The high level reflection proces on patient mobility has ended with the publication on 8 December 2003 of the final report which includes a series of recommendations.
In June 2002 the Commission was asked by Member States (MS) to facilitate a reflection process on patient mobility; EPHA has been tracking this process on behalf of our members.
What is patient mobility? The European Union was and remains primarily an economic union, to facilitate the free movement of goods and services. Some citizens have argued that consequently they should be able to access the services of health care systems in other MS, without incurring the cost of a foreign national.
The European Court of Justice in a number of key rulings (Kohll and Decker, and subsequently in Smits-Peerbooms), has established the principle that in certain cases, patients have the right to access treatment in another MS, with the cost borne by their own national governments. To read more about the issues surrounding patient mobility, click here
The implications are so significant in terms of potential cost for MS that a high reflection process was set up.
Member states and selected stakeholders explored the issue and its consequences in more depth. The partcipants were divided into strands outlined below, to examine specific areas of concern.
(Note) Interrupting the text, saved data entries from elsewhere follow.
(** * ts-api analyzer: registry, schema translation, relevance marking, emitters

    A shallow embedding of [src/analyzer.ts].  The TypeScript compiler API
    (parser, type checker) and the doctrine JSDoc parser are external: the
    syntax trees they produce are the input data of this development, and
    what the checker answers about a node is either stored in the node or
    taken as a section variable.

    Conventions.
    - A JavaScript object used as a dictionary ([symtab], [members],
      [paths], the definitions map) is an association list in insertion
      order, which is the order [for ... in] enumerates identifier keys.
    - A function that may [throw] returns an [outcome]; [OutOfFuel] is the
      outcome of a recursion that did not bottom out within the given fuel.
    - [null] and [undefined] are both [None]: the source only ever tests
      them with [== null], [!= null] or truthiness. *)

From Stdlib Require Import List String Ascii ZArith Bool Arith Lia DecimalString.
Import ListNotations.
Open Scope string_scope.

Set Implicit Arguments.
Set Warnings "-register-all".

(* ================================================================== *)
(** * Outcomes: normal return, exception, exhausted recursion budget   *)
(* ================================================================== *)

(** [Thrown msg] is a [throw(msg)] of the analyzer itself, [TypeError] a
    run-time error of the JavaScript engine (property access on
    [undefined], call of a non-function). *)
Inductive exn : Type :=
| Thrown (msg : string)
| TypeError (msg : string).

Inductive outcome (A : Type) : Type :=
| Ok (a : A)
| Throw (e : exn)
| OutOfFuel.

Arguments Ok {A} a.
Arguments Throw {A} e.
Arguments OutOfFuel {A}.

Definition bind {A B : Type} (m : outcome A) (k : A -> outcome B) : outcome B :=
  match m with
  | Ok a => k a
  | Throw e => Throw e
  | OutOfFuel => OutOfFuel
  end.

Notation "x <- m ;; k" := (bind m (fun x => k))
  (at level 61, m at next level, right associativity).
Notation "' p <- m ;; k" := (bind m (fun p => k))
  (at level 61, p pattern, m at next level, right associativity).

(** A [for] loop whose body threads a state and may throw. *)
Fixpoint forEach {A S : Type} (body : A -> S -> outcome S) (l : list A) (s : S)
  : outcome S :=
  match l with
  | [] => Ok s
  | a :: r => s' <- body a s ;; forEach body r s'
  end.

(* ================================================================== *)
(** * JavaScript objects as ordered dictionaries                        *)
(* ================================================================== *)

Section Dict.
Variable V : Type.

Definition dict := list (string * V).

(** [o[k]] *)
Fixpoint lookup (o : dict) (k : string) : option V :=
  match o with
  | [] => None
  | (k', v) :: r => if String.eqb k k' then Some v else lookup r k
  end.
The process has been confidential and lacking transparency - a source of much criticsm. An overview of this process is available in an EPHA briefing paper
The report attached below, is an outcome of those deliberations. It is structured around five themes or strands:
European cooperation to enable better use of resources;
information requirements for patients, professionals and policy-makers;
access to and quality of care;
reconciling national health policy with European obligations
and health-related issues and the Union’s cohesion and structural funds.
Although the Commission provided the secretariat for this process, the report does not represent the views of the Commission, who plan to respond in March 2004.